I began writing Science Fiction stories more than thirty years ago. I got my first copy write in 1991. Initially I attempted to find a published or agent but had no success. I began self publishing and now have six Science Fiction book on places Like Amazon and B & N. I also began an action adventure series that is now four books. I'm working on my seventh SF and my fifth in the action series.

I haven't had a great deal of sales and convinced myself that I write for the pleasure.


----------



## Gumby (Feb 12, 2020)

Welcome back! Sounds like you've been very busy, well done! I think the marketing end just may be the hardest part.


----------



## Ma'am (Feb 12, 2020)

Hi Wannabe.

If you're interested, we have a weekly flash fiction contest going on, the Lean and Mean challenge. It's mainly for fun and motivation but does come with a small prize. The details are here.


----------



## RoseBud (Feb 23, 2020)

Hi Wannabe1,
Good to see you're sticking with it, I've been writing little bits here and there, but never taken it anywhere. I've enjoyed writing for pleasure, it's only through places like this I may start to see some of the avenues available to get it out and start receiving some valuable feedback. 

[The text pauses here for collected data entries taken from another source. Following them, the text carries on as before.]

(** * csim: a set-associative cache simulator (csim.c)

    A shallow embedding of [csim.c] and the properties of its
    specification.  The C globals are split in two records: [Params] holds
    what [parse_arguments] writes (the geometry, the policy and the two
    shift amounts), [Mem] holds what [allocate_cache] and [access_data]
    write (the cache, its mask, the two policy clocks and the three
    statistics).  The open trace stream is the text that is still unread.

    Integers are [Z] with the wrap-around of their C type written out.
    Printing under [-v] does not touch the simulation state and is left
    out; the text printed on the error exits of [parse_arguments] is kept. *)

From Stdlib Require Import ZArith List Lia Bool Ascii String.
Import ListNotations.
Local Open Scope Z_scope.

(** ** C integer types *)

Module CInt.

Definition UINT_MOD : Z := 2 ^ 32.
Definition ULONG_MOD : Z := 2 ^ 64.
Definition INT_MAX : Z := 2 ^ 31 - 1.
Definition ULONG_MAX : Z := 2 ^ 64 - 1.
Definition LONG_MAX : Z := 2 ^ 63 - 1.
Definition LONG_MIN : Z := - 2 ^ 63.

(** Conversion to [unsigned int] and to [unsigned long]. *)
Definition to_uint (x : Z) : Z := x mod UINT_MOD.
Definition to_ulong (x : Z) : Z := x mod ULONG_MOD.

(** Conversion to [int].  Overflow of a signed counter is undefined in C;
    the model takes the two's-complement result. *)
Definition to_int (x : Z) : Z := (x + 2 ^ 31) mod UINT_MOD - 2 ^ 31.

(** [++x] on an [int] and on an [unsigned int]. *)
Definition incr_int (x : Z) : Z := to_int (x + 1).
Definition incr_uint (x : Z) : Z := to_uint (x + 1).

(** [__builtin_clz] and [__builtin_ctz] on an [unsigned int].  Both are
    undefined at 0: the platform supplies whatever they return there. *)
Fixpoint pos_ctz (p : positive) : Z :=
  match p with
  | xO q => 1 + pos_ctz q
  | _ => 0
  end.

Definition builtin_clz (at_zero : Z) (x : Z) : Z :=
  if x =? 0 then at_zero else 31 - Z.log2 x.

Definition builtin_ctz (at_zero : Z) (x : Z) : Z :=
  match x with
  | Zpos p => pos_ctz p
  | _ => at_zero
  end.

End CInt.
Import CInt.

(** ** The C library, as far as the program uses it *)

Module Libc.

Definition isspace (c : ascii) : bool :=
  let n := N_of_ascii c in
  ((n =? 32) || ((9 <=? n) && (n <=? 13)))%N.

Definition dec_digit (c : ascii) : option Z :=
  let n := Z.of_N (N_of_ascii c) in
  if (48 <=? n) && (n <=? 57) then Some (n - 48) else None.

Definition hex_digit (c : ascii) : option Z :=
  let n := Z.of_N (N_of_ascii c) in
  if (48 <=? n) && (n <=? 57) then Some (n - 48)
  else if (97 <=? n) && (n <=? 102) then Some (n - 87)
  else if (65 <=? n) && (n <=? 70) then Some (n - 55)
  else None.

Fixpoint skip_space (s : string) : string :=
  match s with
  | String c r => if isspace c then skip_space r else s
  | EmptyString => s
  end.

(** The longest run of digits in [base] at the head of [s]: its value,
    the number of digits, and the rest of the text. *)
Fixpoint scan_digits (digit : ascii -> option Z) (base : Z)
         (s : string) (acc : Z) (count : nat) : Z * nat * string :=
  match s with
  | String c r =>
      match digit c with
      | Some d => scan_digits digit base r (acc * base + d) (Datatypes.S count)
      | None => (acc, count, s)
      end
  | EmptyString => (acc, count, s)
  end.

I've recently listened to Stephen King's book 'On Writing' since then I've read a couple of his books and can start to spot the use of his tips and techniques in his writing. 

It's a long way off for me, but sounds like you're much more established and so thought you may benefit from some of the advice he shares.

Good luck and hope to follow in your footsteps and get my work out there.

RoseBud


----------



## wannabe1 (Mar 11, 2022)

Hi all,

I decided to come back to this site to ask a few questions about moving my work from self-publishing to looking for an agent, again. I've already received some advice. One big issue I have is that if I remove my books from all the websites I self-published on I'm afraid Google search will still come up with my books. I've already discovered a few sites that show my books without me ever having used them. I guess that must come from someplace like Smashwords and I have no idea if these will not show up after I remove my books from Smashwords. Oh, well, I'm glad to be back.


----------



## indianroads (Mar 16, 2022)

wannabe1 said:


> I originally joined this forum almost ten years ago. I've been away for a long time and recently decided it was time to make an effort to become more active.
> 
> I began writing Science Fiction stories more than thirty years ago. I got my first copy write in 1991. Initially I attempted to find a published or agent but had no success. I began self publishing and now have six Science Fiction book on places Like Amazon and B & N. I also began an action adventure series that is now four books. I'm working on my seventh SF and my fifth in the action series.
> 
> I haven't had a great deal of sales and convinced myself that I write for the pleasure.


Your name/handle is familiar - well, anyway, welcome back.
Back in the 1980's I wrote a series of books and shopped it around to agents - and I found one to represent me. Newsflash! Finding an agent to represent you does not mean you will get published. I eventually gave up, and didn't take up writing again until I retired. These days, I write and self publish for self gratification and fun. 
WELCOME!


----------